Avec un projet élaboré sur trois ans avec l’envie «  de refaire de La Seyne un club attractif au niveau de ses supporters et de ses résultats sportifs. Nous allons apporter des modifications dans le fonctionnement du club ainsi que dans l’enceinte du stade Marquet. Il faut s’inspirer de ce qui marche ailleurs, comme à Blagnac qui a valeur d’exemple à nos yeux.  Le club mérite d’évoluer au plus haut niveau amateur. Sur le plan social, de continuer à mener des actions au cœur de la ville, et sur le plan économique d’intégrer au réseau partenaires de nouveaux acteurs majeurs ».

Mais avec un emploi du temps surchargé en tant que joueur au Stade Français et du XV de France, comment Gaël (25 ans) a-t-il pu franchir le pas et endosser ce nouveau rôle ?

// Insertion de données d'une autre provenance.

(* ===== verification/Hmac.v ===== *)
(** * HMAC-SHA-1: crypto/hash/hmac.c, crypto/include/hmac.h

    The keyed state (the outer pad and the SHA-1 context that has absorbed the
    inner pad), and the operations on it: initialisation with a key, restart,
    update with a part of a message, and computation of a tag.  A message is
    the octets from the pointer on; reading past them is [None].  The allocation
    of authentication functions is modelled in Cipher.v.  The specification
    is RFC 2104. *)
From S2P Require Export Sha1.
Open Scope mword_scope.

Record hmac_ctx_t := {
  opad : list Z;              (* 64 octets *)
  ctx : sha1_ctx_t;
  init_ctx : sha1_ctx_t
}.

Definition hmac_init (state : hmac_ctx_t) (key : list Z) (key_len : Z)
    : option (err_status_t * hmac_ctx_t) :=
  if 20 <? key_len then Some (err_status_bad_param, state)
  else
    let n := Z.to_nat key_len in
    '(ipad, op) ← for_opt n 0 (fun i '(ipad, op) =>
        k ← load key (Z.of_nat i);
        Some (<[i := k .^ 0x36]> ipad, <[i := k .^ 0x5c]> op))
      (replicate 64 0, opad state);
    let '(ipad, op) := for_range (64 - n) n (fun i '(ipad, op) =>
        (<[i := 0x36]> ipad, <[i := 0x5c]> op)) (ipad, op) in
    c ← sha1_update (sha1_init (init_ctx state)) ipad 64;
    Some (err_status_ok, {| opad := op; ctx := c; init_ctx := c |}).

Definition hmac_start (state : hmac_ctx_t) : err_status_t * hmac_ctx_t :=
  (err_status_ok, {| opad := opad state; ctx := init_ctx state; init_ctx := init_ctx state |}).

Definition hmac_update (state : hmac_ctx_t) (message : list Z) (msg_octets : Z)
    : option (err_status_t * hmac_ctx_t) :=
  c ← sha1_update (ctx state) message msg_octets;
  Some (err_status_ok, {| opad := opad state; ctx := c; init_ctx := init_ctx state |}).

(** The last component is the octets written at [*result], none when the status
    is an error. *)
Definition hmac_compute (state : hmac_ctx_t) (message : list Z) (msg_octets tag_len : Z)
    : option (err_status_t * hmac_ctx_t * list Z) :=
  if 20 <? tag_len then Some (err_status_bad_param, state, [])
  else
    '(_, state) ← hmac_update state message msg_octets;
    let '(c, H) := sha1_final (ctx state) in
    let c := sha1_init c in
    c ← sha1_update c (opad state) 64;
    c ← sha1_update c H 20;
    let '(c, hash_value) := sha1_final c in
    Some (err_status_ok, {| opad := opad state; ctx := c; init_ctx := init_ctx state |},
          take (Z.to_nat tag_len) hash_value).

(** ** The specification: RFC 2104 with SHA-1, for a key of at most 64 octets *)
Definition key_block (key : list Z) : list Z := key ++ replicate (64 - length key) 0.
Definition ipad_of (key : list Z) : list Z := xor_octets (key_block key) (replicate 64 0x36).
Definition opad_of (key : list Z) : list Z := xor_octets (key_block key) (replicate 64 0x5c).

Definition HMAC (key m : list Z) : list Z :=
  SHA1 (opad_of key ++ SHA1 (ipad_of key ++ m)).

(** The state is keyed with [key], and ready to hash. *)
Record hmac_keyed (s : hmac_ctx_t) (key : list Z) : Prop := {
  keyed_key : octets key;
  keyed_len : (length key <= 64)%nat;
  keyed_opad : opad s = opad_of key;
  keyed_init : sha1_holds (init_ctx s) (ipad_of key);
  keyed_M : length (M (ctx s)) = 64%nat /\ octets (M (ctx s))
}.

(** The state is keyed with [key] and has hashed [m] since its last start. *)
Definition hmac_holds (s : hmac_ctx_t) (key m : list Z) : Prop :=
  hmac_keyed s key /\ sha1_holds (ctx s) (ipad_of key ++ m).

(** ** Lemmas *)

Lemma sha1_holds_M c m : sha1_holds c m -> length (M c) = 64%nat /\ octets (M c).
Proof. by intros [[? ? ? ? ?] ?]. Qed.

Lemma pad_of_length key b : (length key <= 64)%nat ->
  length (xor_octets (key_block key) (replicate 64 b)) = 64%nat.
Proof. intros. unfold key_block. autorewrite with oct. lia. Qed.

Lemma key_block_octets key : octets key -> octets (key_block key).
Proof. intros. apply Forall_app_2; [done|apply octets_replicate; lia]. Qed.

Lemma pad_of_octets key b : octets key -> octet b ->
  octets (xor_octets (key_block key) (replicate 64 b)).
Proof. intros. apply xor_octets_octets; [by apply key_block_octets|by apply octets_replicate]. Qed.

Lemma ipad_of_length key : (length key <= 64)%nat -> length (ipad_of key) = 64%nat.
Proof. apply pad_of_length. Qed.

Lemma opad_of_length key : (length key <= 64)%nat -> length (opad_of key) = 64%nat.
Proof. apply pad_of_length. Qed.

(** The two loops of [hmac_init] on one of the pads. *)
Lemma pad_entries key b l : (length key <= 64)%nat -> length l = 64%nat ->
  (forall i, (i < 64)%nat -> l !! i = Some ((nth i key 0) .^ b)) ->
  l = xor_octets (key_block key) (replicate 64 b).
Proof.
  intros Hk Hl HN. apply list_eq. intros i.
  destruct (decide (i < 64)%nat).
  - rewrite HN by done. unfold key_block.
    assert (forall (a c : list Z) x y, a !! i = Some x -> c !! i = Some y ->
              xor_octets a c !! i = Some (x .^ y)) as Hx.
    { clear. intros a. revert i. induction a as [|z a IH]; intros [|i] [|w c]; cbn [lookup list_lookup xor_octets];
        intros x y; try discriminate; [by intros [= ->] [= ->]|]. apply IH. }
    symmetry. apply Hx; [|by apply lookup_replicate_2].
    destruct (decide (i < length key)%nat) as [Hi|Hi].
    + rewrite lookup_app_l by done. rewrite (nth_lookup key).
      by destruct (lookup_lt_is_Some_2 key i Hi) as [x ->].
    + rewrite lookup_app_r by lia. rewrite lookup_replicate_2 by lia.
      by rewrite nth_overflow by lia.
  - rewrite !lookup_ge_None_2; [done| |lia]. rewrite pad_of_length; lia.
Qed.

Lemma pads_loop key op : octets key -> (length key <= 20)%nat -> length op = 64%nat ->
  forall n, (n <= length key)%nat ->
  exists ip op', for_opt n 0 (fun i '(ipad, op) =>
        k ← load key (Z.of_nat i);
        Some (<[i := k .^ 0x36]> ipad, <[i := k .^ 0x5c]> op)) (replicate 64 0, op) =
      Some (ip, op') /\
    length ip = 64%nat /\ length op' = 64%nat /\
    (forall i, (i < n)%nat -> ip !! i = Some (nth i key 0 .^ 0x36) /\
                              op' !! i = Some (nth i key 0 .^ 0x5c)).
Proof.
  intros Ho Hk Hop n Hn.
  set (P := fun (k : nat) (st : list Z * list Z) =>
    length (fst st) = 64%nat /\ length (snd st) = 64%nat /\
    forall i, (i < k)%nat -> fst st !! i = Some (nth i key 0 .^ 0x36) /\
                             snd st !! i = Some (nth i key 0 .^ 0x5c)).
  destruct (for_opt_ind P n 0 (fun i '(ipad, op) =>
        k ← load key (Z.of_nat i);
        Some (<[i := k .^ 0x36]> ipad, <[i := k .^ 0x5c]> op)) (replicate 64 0, op))
    as ([ip op'] & E & H1 & H2 & H3).
  - split; [reflexivity|]. split; [exact Hop|]. cbn [fst snd]. intros i Hi. lia.
  - intros k [ip op'] Hlt (H1 & H2 & H3). cbn [fst snd] in *.
    destruct (lookup_lt_is_Some_2 key k ltac:(lia)) as [x Hx].
    rewrite (load_Some key _ x) by (lia || by rewrite Nat2Z.id). cbn [mbind option_bind].
    eexists. split; [reflexivity|]. unfold P. cbn [fst snd]. rewrite !length_insert.
    split; [done|]. split; [done|]. intros i Hi.
    destruct (decide (i = k)) as [->|Hne].
    + rewrite (nth_lookup key), Hx. cbn [default]. by rewrite !list_lookup_insert_eq by lia.
    + rewrite !list_lookup_insert_ne by done. apply H3. lia.
  - exists ip, op'. split; [exact E|]. cbn [fst snd Nat.add] in *. auto.
Qed.

Lemma pads_fill key ip op : (length key <= 20)%nat ->
  length ip = 64%nat -> length op = 64%nat ->
  (forall i, (i < length key)%nat -> ip !! i = Some (nth i key 0 .^ 0x36) /\
                              op !! i = Some (nth i key 0 .^ 0x5c)) ->
  for_range (64 - length key) (length key) (fun i '(ipad, op) =>
        (<[i := 0x36]> ipad, <[i := 0x5c]> op)) (ip, op) = (ipad_of key, opad_of key).
Proof.
  intros Hk H1 H2 H3.
  set (P := fun (k : nat) (st : list Z * list Z) =>
    length (fst st) = 64%nat /\ length (snd st) = 64%nat /\
    forall i, (i < k)%nat -> fst st !! i = Some (nth i key 0 .^ 0x36) /\
                             snd st !! i = Some (nth i key 0 .^ 0x5c)).
  pose proof (for_range_ind P (64 - length key) (length key) (fun i '(ipad, op) =>
        (<[i := 0x36]> ipad, <[i := 0x5c]> op)) (ip, op)) as HI.
  destruct HI as (L1 & L2 & L3); [by split| |].
  - intros k [ip' op'] Hlt (L1 & L2 & L3). cbn [fst snd] in *.
    unfold P. cbn [fst snd]. rewrite !length_insert.
    split; [done|]. split; [done|]. intros i Hi.
    destruct (decide (i = k)) as [->|Hne].
    + rewrite nth_overflow by lia. by rewrite !list_lookup_insert_eq by lia.
    + rewrite !list_lookup_insert_ne by done. apply L3. lia.
  - replace (length key + (64 - length key))%nat with 64%nat in L3 by lia.
    match goal with |- ?x = _ => rewrite (surjective_pairing x) end.
    f_equal; apply pad_entries; try done; try lia; intros i Hi; by apply L3.
Qed.

(** ** The operations keep the state keyed *)

Lemma hmac_init_keyed s key rest : octets key -> (length key <= 20)%nat ->
  length (opad s) = 64%nat ->
  length (M (init_ctx s)) = 64%nat -> octets (M (init_ctx s)) ->
  exists s', hmac_init s (key ++ rest) (Z.of_nat (length key)) = Some (err_status_ok, s') /\
             hmac_holds s' key [].
Proof.
  intros Ho Hk Hop HM HMo. unfold hmac_init.
  destruct (Z.ltb_spec 20 (Z.of_nat (length key))); [lia|]. cbv zeta. rewrite Nat2Z.id.
  destruct (pads_loop key (opad s) Ho Hk Hop (length key) ltac:(lia)) as (ip & op' & E & L1 & L2 & L3).
  assert (E' : for_opt (length key) 0 (fun i '(ipad, op) =>
        k ← load (key ++ rest) (Z.of_nat i);
        Some (<[i := k .^ 0x36]> ipad, <[i := k .^ 0x5c]> op)) (replicate 64 0, opad s) =
      Some (ip, op')).
  { rewrite <- E. apply for_opt_ext. intros k [a b] Hlt. unfold load.
    rewrite !bool_decide_true by lia. by rewrite lookup_app_l by lia. }
  rewrite E'. cbn [mbind option_bind]. rewrite pads_fill by done.
  destruct (sha1_update_holds (sha1_init (init_ctx s)) [] (ipad_of key) []) as (c & Ec & Hc).
  { by apply sha1_init_holds. }
  { apply pad_of_octets; [done|unfold octet; lia]. }
  rewrite app_nil_r, ipad_of_length in Ec by lia.
  change (Z.of_nat 64) with 64 in Ec.
  rewrite Ec. cbn [mbind option_bind]. eexists. split; [reflexivity|].
  split; [split; cbn [opad ctx init_ctx]|]; [done|lia|done|exact Hc|by apply sha1_holds_M in Hc|].
  cbn [ctx]. rewrite app_nil_r. exact Hc.
Qed.

Lemma hmac_start_holds s key : hmac_keyed s key ->
  exists s', hmac_start s = (err_status_ok, s') /\ hmac_holds s' key [].
Proof.
  intros [Ho Hk Hop Hi HM]. eexists. split; [reflexivity|]. split.
  - split; cbn [opad ctx init_ctx]; try assumption. by apply sha1_holds_M in Hi.
  - cbn [ctx]. by rewrite app_nil_r.
Qed.

Lemma hmac_update_holds s key m d rest : hmac_holds s key m -> octets d ->
  exists s', hmac_update s (d ++ rest) (Z.of_nat (length d)) = Some (err_status_ok, s') /\
             hmac_holds s' key (m ++ d).
Proof.
  intros [[Ho Hk Hop Hi HM] Hc] Hd. unfold hmac_update.
  destruct (sha1_update_holds _ _ d rest Hc Hd) as (c & E & Hc').
  rewrite E. cbn [mbind option_bind]. eexists. split; [reflexivity|].
  rewrite <- app_assoc in Hc'. split; [|exact Hc'].
  split; cbn [opad ctx init_ctx]; try assumption. by apply sha1_holds_M in Hc'.
Qed.

Lemma SHA1_length m : length (SHA1 m) = 20%nat.
Proof.
  unfold SHA1. rewrite length_concat, map_map.
  destruct initial_hash_ok as [H1 H2].
  destruct (absorb_ok (length (pad m) / 64) initial_hash (pad m) H1 H2) as [Hl _].
  revert Hl. generalize (absorb (length (pad m) / 64) initial_hash (pad m)). intros h Hl.
  by list_elems h.
Qed.

Lemma SHA1_octets m : octets (SHA1 m).
Proof.
  unfold SHA1. apply Forall_concat, Forall_map, Forall_true. intros w.
  unfold be_octets. apply Forall_rev, le_split_octets.
Qed.

(** The computation of a tag: the state stays keyed, and is no longer usable
    before the next [hmac_start]. *)
Lemma hmac_compute_holds s key m d rest tag_len : hmac_holds s key m -> octets d ->
  0 <= tag_len <= 20 -> Z.of_nat (length (m ++ d)) + 64 < 2 ^ 29 ->
  exists s', hmac_compute s (d ++ rest) (Z.of_nat (length d)) tag_len =
               Some (err_status_ok, s', take (Z.to_nat tag_len) (HMAC key (m ++ d))) /\
             hmac_keyed s' key.
Proof.
  intros Hs Hd Ht Hmax. unfold hmac_compute.
  destruct (Z.ltb_spec 20 tag_len); [lia|].
  destruct (hmac_update_holds s key m d rest Hs Hd) as (s1 & E1 & [Hk1 Hc1]).
  rewrite E1. cbn [mbind option_bind]. destruct Hk1 as [Ho Hk Hop Hi HM].
  pose proof (ipad_of_length key Hk) as Hil. pose proof (opad_of_length key Hk) as Hol.
  destruct (sha1_final_spec (ctx s1) _ Hc1) as (D1 & DM & DO).
  { rewrite length_app, Hil. lia. }
  destruct (sha1_final (ctx s1)) as [c1 h1]. cbn [fst snd] in D1, DM, DO. subst h1.
  destruct (sha1_update_holds (sha1_init c1) [] (opad s1) []) as (c2 & E2 & H2).
  { by apply sha1_init_holds. }
  { rewrite Hop. apply pad_of_octets; [done|unfold octet; lia]. }
  rewrite app_nil_r, Hop, Hol in E2. cbv zeta. rewrite Hop.
  change (Z.of_nat 64) with 64 in E2. rewrite E2. cbn [mbind option_bind].
  set (inner := SHA1 (ipad_of key ++ (m ++ d))) in *.
  unfold HMAC. fold inner.
  assert (Hin : length inner = 20%nat) by apply SHA1_length.
  assert (Hio : octets inner) by apply SHA1_octets. clearbody inner.
  destruct (sha1_update_holds c2 _ inner [] H2 Hio) as (c3 & E3 & H3).
  rewrite app_nil_r, Hin in E3. change (Z.of_nat 20) with 20 in E3. rewrite E3.
  cbn [mbind option_bind]. rewrite Hop in H3.
  destruct (sha1_final_spec c3 _ H3) as (D3 & DM3 & DO3).
  { cbn [app]. rewrite length_app, Hol, Hin. lia. }
  destruct (sha1_final c3) as [c4 h4]. cbn [fst snd] in D3, DM3, DO3. subst h4.
  cbn [app]. eexists. split; [reflexivity|].
  split; cbn [opad ctx init_ctx]; try assumption; [reflexivity|by split].
Qed.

«  Je me sens redevable à l’USS de ce qu’elle m’a permis de devenir aujourd’hui. J’avais à cœur de m’investir beaucoup plus que mon rôle d’ambassadeur. Paris n’est qu’à une heure d’avion et les outils de communication aujourd’hui permettent d’être vu ou entendu facilement où qu’on soit. C’est par ailleurs mon frère Jérémie qui sera le relais pour s’assurer de la mise en place du projet, et qui en sera le maître d’œuvre au travers de l’équipe qu’il mettra en place ».

Pas de quoi effrayer justement son grand frère pour lequel l’échec ne fait pas parti de son vocabulaire. «  Gaël et moi avons une vie un peu particulière et avons connu des situations qui sont des accélérateurs de vie. On a certainement une maturité et une expérience supérieure à celle de la majorité des jeunes de notre âge. De plus, on sera bien entouré. Nous avons un état d’esprit de gagneur et on souhaite en imprégner le club. L’échec ne fait pas parti de notre langage, ni des options que nous envisageons dans nos vies respectives. Nous souhaitons rendre fiers tous les gens qui nous ont fait confiance. On va travailler dur pour cela ».

L’USS 2.0 vient de naître. Bienvenue dans une nouvelle ère du rugby seynois, à n’en pas douter.